L’aggressione azera: la guerra dei quattro giorni (aprile 2016)

Nella notte tra il primo e il 2 aprile 2016, le forze armate azere sferrano un improvviso e violento attacco contro tutta la linea difensiva della repubblica del Nagorno Karabakh utilizzando un ingente numero di mezzi terrestri trasporto truppe, decine di carri armati, numerosi elicotteri e centinaia di soldati.

In quelle stesse ora sia il presidente dell’Armenia (Sargsyan) che quello dell’Azerbaigian (Aliyev) sono a New York per partecipare a una sessione dell’Onu sulla sicurezza nucleare. Alcuni osservatori internazionali, anche in Italia, hanno legato l’attacco azero alla decisione di Aliyev di coprire con tale azione le notizie sul coinvolgimento della sua famiglia nell’affaire denominato “Panama Papers”: la pubblicazione dei nomi avverrà il 3 aprile mentre infuriano i combattimenti e la cronaca è occupata dalle gravi vicende belliche.

 

STRATEGIA DI ATTACCO

Le forze azere di aggressione concentrano l’azione nel settore nord orientale e in quello meridionale, mentre scarsa attività viene rilevata nella porzione centrale del confine fra i due stati. L’Esercito di difesa del NK fiuta la trappola e mantiene comunque un forte presidio in quella fascia: la capitale Stepanakert si trova a trenta chilometri di distanza ed è facilmente raggiungibile da una forza di invasione lungo la piana di Askeran. Le postazioni di difesa di prima linea a nord e sud sono dunque costrette ad arginare da sole l’avanzata nemica in attesa che la seconda e la terza linea intervengano. Dal territorio dell’Azerbaigian piovono razzi Smerch a lunga gittata mentre l’Azerbaigian impiega droni esplosivi di fabbricazione israeliana.

L’Armenia si mobilita e centinaia di volontari (anche reduci della guerra di liberazione dell’Artsakh) raggiungono la zona degli scontri. Dalla Turchia il presidente Erdogan proclama il pieno sostegno all’Azerbaigian e il rischio di un allargamento del conflitto su scala regionale con il coinvolgimento anche di altre nazioni è molto forte.

ANDAMENTO DEL CONFLITTO

Gli azeri penetrano a nord e occupano il villaggio di Talish; alcuni drappelli riescono ad avvicinarsi all’insediamento di Mataghis che è sottoposto comunque a bombardamenti.

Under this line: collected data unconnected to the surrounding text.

Lemma admin_routes_need_super_admin_witness :
  ∃ cl, claims (caller "role_super_admin") = Some cl ∧ RoleID cl = "role_super_admin".
Proof.
  destruct (@admin_routes_need_super_admin toy_lib (λ _ _, true) no_fault issue_time issuer (Some key_store) (owner_role "role_super_admin")
    (λ _, None) no_limit no_limit ltac:(by intros c r c' [= ->]) full "POST" ["keys"; "revoke-all"] empty_ctx with_key
    ("POST /api/v1/admin/keys/revoke-all", AdminOnly, "adminH.RevokeAllKeys") (caller "role_super_admin")) as (cl & ? & _ & ?).
  - split; vm_compute; reflexivity.
  - reflexivity.
  - by exists cl.
Defined.

Lemma mutations_need_permission_witness :
  ∃ cl, claims (caller "role_developer") = Some cl ∧
    (RoleID cl = "role_super_admin" ∨ ∃ ro, deployer (RoleID cl) = Some ro ∧ HasPermission ro "app.deploy" = true).
Proof.
  destruct (@mutations_need_permission toy_lib (λ _ _, true) no_fault issue_time issuer (Some key_store) (owner_role "role_developer")
    deployer no_limit no_limit ltac:(by intros c r c' [= ->]) full "POST" ["api"; "v1"; "apps"; "a1"; "deploy"] empty_ctx with_key
    ("POST /api/v1/apps/{id}/deploy", Perm "app.deploy", "deployTriggerH.TriggerDeploy") (caller "role_developer"))
    as (cl & Hcl & _ & Hr).
  - apply (bool_decide_unpack _). vm_compute. exact I.
  - split; vm_compute; reflexivity.
  - reflexivity.
  - apply (bool_decide_unpack _). vm_compute. exact I.
  - exists cl. split; [exact Hcl|]. destruct Hr as [Hr|(p & ro & Hp & Hro & Hh)]; [by left|right]. injection Hp as <-. by exists ro.
Defined.
End Router.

Missili anche sul capoluogo regionale Martakert. All’estremo sud viene occupata l’altura di Leletepe.

Dopo lo sbandamento iniziale della prima linea, le forze di resistenza armene lanciano la controffensiva e ricacciano oltre la linea di confine gli invasori ai quali rimangono solo pochi chilometri quadrati nel settore nord orientale e la citata altura a sud. Decine di carri armati vengono distrutti e due elicotteri abbattuti.

Il 5 aprile, sotto la spinta della Russia e l’appoggio degli altri Paesi del Gruppo di Minsk, le parti raggiungono un accordo per sospendere ogni belligeranza. Nei giorni successivi si susseguono azioni azere di provocazione che provocano ulteriori vittime ma progressivamente la tensione scema.

BILANCIO DEL CONFLITTO

Il bilancio del conflitto non è preciso, in assenza di dati certi. L’attacco azero di aprile avrebbe provocato 90 vittime fra le fila armene e alcune centinaia fra quelle avversarie. Numerosi i cittadini del Nagorno Karabakh rimasti colpiti dall’aggressione. Fra i primi a cadere un bambino di dodici anni ucciso dalle schegge di un razzo azero sparato contro la scuola del suo villaggio nella regione di Martuni. Altri civili vengono brutalmente ammazzati nel villaggio di Talish. Decine di soldati azeri rimangono sul campo colpiti nel vano tentativo di penetrare nel territorio armeno.

VIOLAZIONI DEI DIRITI UMANI

Nel corso della loro azione le truppe azere, rinforzate da combattenti provenienti da territori controllati dall’Isis, si lasciano andare ad azioni brutali verso civili e militari armeni. Molti corpi vengono torturati e mutilati, alcuni soldati armeni vengono decapitati e la loro testa portata in trionfo. Tali imprese vengono esaltate dai media e dalle istituzioni azere.

Nel dicembre 2016 l’Ombudsman della repubblica del Nagorno Karabakh pubblica un secondo rapporto nel quale vengono evidenziati trentuno casi di acclarata brutalità e violazione dei diritti umani nonoché delle convenzioni internazionali.